China to cut RRR by 25 bps to keep liquidity reasonably sufficient, 'unleashing economic vitality in Q4'
By Qi Xijia Published: Nov 25, 2022 05:58 PM
China's central bank on Friday announced a universal 25 basis points reduction in financial institutions' reserve requirements, three days after the State Council, the country's cabinet, alluded to the use of the monetary policy tool as part of pro-growth measures.
The second reserve requirement ratio (RRR) cut in the year is expected to boost market confidence and the vitality of the economy, shore up the property sector and unleash liquidity into investment and consumption in the fourth quarter, which is vital to all-year growth, experts said.
The universal RRR cut will take effect on December 5 and pump out about 500 billion yuan ($69.72 billion) of long-term funds to keep liquidity reasonably sufficient, the People's Bank of China (PBC), the country's central bank, said in a statement on its website.
The PBC said that the RRR cut will increase support for the real economy, as well as promote the high quality and reasonable quantitative growth of the economy.
The move is also aimed at supporting smaller enterprises hurt by the epidemic and reducing the comprehensive financing cost of the real economy, the PBC said.
It is estimated that the move will reduce financial institutions' capital costs by about 5.6 billion yuan per year, the central bank said.
This is the second time the RRR has been cut in a year. The previous reduction, a 25 basis points cut to financial institutions' reserve requirements, was in April when the central bank released about 530 billion yuan in long-term capital.
The monetary move is a timely measure to fend off liquidity woes and is expected to funnel optimism into the market, experts said, citing the fallout of recent big swings in the bond market amid a wider gap between Chinese and US interest rates.

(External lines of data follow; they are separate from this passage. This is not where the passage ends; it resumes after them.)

(** The body of the job of [Sync]. *)
Definition sync_job (meta : BlockMetaEvent) : NM unit :=
  let blockId := BlockID meta in
  node_try (SelectRead blockId) (fun r =>
  match r with
  | inr _ => ret tt
  | inl volId =>
      n <- fields Datatypes.id ;;
      match kv_Get (objects n) blockId with
      | inl _ => node_try (MarkBlockDestaged blockId) (fun _ => ret tt)
      | inr _ =>
          p <- on_volume volId (ReadBlock blockId) ;;
          match p.1 with
          | inr (Fails _) => ret tt
          | inr Blocked => throw Blocked
          | inl (data, _) =>
              n <- fields Datatypes.id ;;
              let '(kv, err) := kv_Put (objects n) blockId data in
              set_fields (with_objects kv) ;;;
              match err with
              | Some _ => ret tt
              | None => node_try (MarkBlockDestaged blockId) (fun _ => ret tt)
              end
          end
      end
  end).

(** The body of the job of [Restore]: the block is written back to its volume. *)
Definition restore_job (now : Z) (meta : BlockMetaEvent) : NM (list byte) :=
  let blockId := BlockID meta in
  n <- fields Datatypes.id ;;
  match kv_Get (objects n) blockId with
  | inr e => node_fails (Wrapped e)
  | inl data =>
      node_try (Select (be_VolID meta)) (fun r =>
      match r with
      | inr e => node_fails (Wrapped e)
      | inl volId =>
          match unhex blockId with
          | None => node_fails (Wrapped (ErrOther "invalid block id"))
          | Some hash =>
              p <- on_volume volId (Volume.WriteBlock range fuel now
                     (mkContainer (LogicIndex meta) data hash (crc32 data))) ;;
              match p with
              | (inr (Fails e), _) => node_fails (Wrapped e)
              | (inr Blocked, _) | (inl _, false) => throw Blocked
              | (inl _, true) => ret data
              end
          end
      end)
  end.

(** ** The handlers *)

Definition Write (now : Z) (req : WriteRequest) : NM WriteResponse :=
  let data := req_BlockData req in
  let crc := crc32 data in
  if negb (crc =? req_Crc32 req) then node_fails (ErrOther "crc32 mismatch") else
  idx <- deref (req_BlockIdx req) ;;
  let hash := sha256 data in
  n <- fields Datatypes.id ;;
  match GetBlockMeta (hex hash) n with
  | Some existMeta =>
      ret (mkWriteResponse (req_Ino req) idx (BlockID existMeta) (be_VolID existMeta) (ID n) crc
             (N.of_nat (length data)))
  | None =>
      volId <- SelectWrite ;;
      p <- on_volume volId (Volume.WriteBlock range fuel now (mkContainer idx data hash crc)) ;;
      match p with
      | (inr (Fails e), _) => node_fails (Wrapped e)
      | (inr Blocked, _) | (inl _, false) => throw Blocked
      | (inl blockId, true) =>
          ret (mkWriteResponse (req_Ino req) idx blockId volId (ID n) crc (N.of_nat (length data)))
      end
  end.

(** ** Reading

    [Read] visits the ids in a loop and starts a goroutine for every block that is
    on a volume; the loop and the goroutines append to [res.Blocks] without a
    lock.  A step is a turn of one of them: [read_step 0] one of the loop,
    [read_step (S i)] one of the [i]-th goroutine.  A slice variable is read and
    written as a whole. *)
Definition main_step (r : reading) : NM reading :=
  match r_main r with
  | Some p =>
      let '(p', (v, h)) := append_step grow p (r_blocks r) (r_heap r) in
      ret (with_main p' (with_slice v h r))
  | None =>
      match r_ids r with
      | [] => ret r
      | blockId :: rest =>
          n <- fields Datatypes.id ;;
          match GetBlockMeta blockId n with
          | None => ret (returned (Fails ErrBlockNotExisted) r)
          | Some meta =>
              if OnS3Only meta then
                p <- Restore meta ;;
                ret (with_main (match p.2 with
                                | Some _ => None
                                | None => Some (ToLoad (mkPbBlock p.1 (N.of_nat (length p.1)) (LogicIndex meta)
                                                          (be_Crc32 meta) blockId))
                                end) (with_ids rest r))
              else
                v <-? SelectRead blockId ;;
                match v with
                | inr e => ret (returned e r)
                | inl volId => ret (with_readers (r_readers r ++ [Fetch volId blockId]) (with_ids rest r))
                end
          end
      end
  end.

Definition reader_step (i : nat) (r : reading) : NM reading :=
  match r_readers r !! i with
  | Some (Fetch volId blockId) =>
      p <- on_volume volId (ReadBlock blockId) ;;
      match p.1 with
      | inr e => ret (with_error e (with_readers (<[i := Ended]> (r_readers r)) r))
      | inl (data, header) =>
          h <- deref header ;;
          let b := mkPbBlock data (wrap32 (DataLen h)) (Index h) (Crc32 h) (HashReadable h) in
          ret (with_readers (<[i := Adds (ToLoad b)]> (r_readers r)) r)
      end
  | Some (Adds p) =>
      let '(p', (v, h)) := append_step grow p (r_blocks r) (r_heap r) in
      ret (with_readers (<[i := match p' with Some q => Adds q | None => Ended end]> (r_readers r)) (with_slice v h r))
  | Some Ended | None => ret r
  end.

The RRR cut is aimed at boosting market confidence and the vitality of the economy, Yang Delong, chief economist at Shenzhen-based First Seafront Fund Management Co told the Global Times on Friday.
"Since the start of this year, the Chinese economy has navigated multiple headwinds, especially the repeated epidemic outbreak. The RRR cut will allow financial institutions to provide more financial support to enterprises, helping stabilize the stock and bond markets and boost market confidence," Yang said.
China's economy managed to walk out of a V-shaped recovery in the third quarter, and the RRR cut will further unleash vitality into the fourth quarter, experts said.
The GDP of the world's second largest economy grew by 3.9 percent year-on-year in the third quarter, according to data from National Bureau of Statistics, compared with 0.4 percent year-on-year growth in the second quarter, following an unexpected outburst of COVID-19 cases in Shanghai and other cities.
"Now is a valuable window to boost economic growth. The RRR cut will help promote sustained economic recovery in the fourth quarter and help the country to strive for the best economic outcome," Yang said.
The RRR cut is timely and fully in line with market expectations, Chen Jia, an independent analyst on global strategy told the Global Times, adding that it will play a key role in stabilizing expectations and investment, especially in the fourth quarter.
"It is expected to further shore up the total investment, encourage consumption and stabilize foreign trade and foreign investment amid the risk of economic stagnation in the West," Chen said.
The RRR cut was signaled in a meeting of the State Council on Tuesday amid efforts to ramp up financial support for the real economy.
The meeting stressed that economic activity in the fourth quarter "is crucial for full-year growth" and that now was a "critical time" to consolidate the upward foundation of the economy.
It vowed to fully implement a package of policies and follow-up measures to stabilize the economy and support for the property sector.
Efforts should be made to support rigid housing demand and the needs of those who are upgrading living condition, accelerating lending to guarantee housing delivery, and encouraging commercial banks to make new loans to ensure that the real estate market develops soundly, according to the meeting.
The RRR cut will have a significant impact on the real estate industry, and also contribute to credit support for real estate development and individual mortgage loans, Yan Yuejin, research director at Shanghai-based E-house China R&D Institute, told the Global Times on Friday.
"After the RRR cut, commercial banks' ability to extend credit is bound to be enhanced, which will help promote the easing of bank credit policies," Yan said.
While the RRR cuts provide relief to ensure stable economic growth, especially for the real estate market, China's monetary policy will refrain from bringing a deluge of strong stimulus measures, Dong Shaopeng, a senior research fellow at the Chongyang Institute for Financial Studies at Renmin University of China, told the Global Times on Friday.
"Instead, it will be implemented to satisfy targeted demands of the real economy and to enhance financial support for key areas and weak links," Dong said, adding that there is still plenty of room for China to implement monetary policies.
The monetary moves coupled with targeted COVID-19 prevention and control measures are expected to help economic recovery and see the funds having a real effect, Dong said.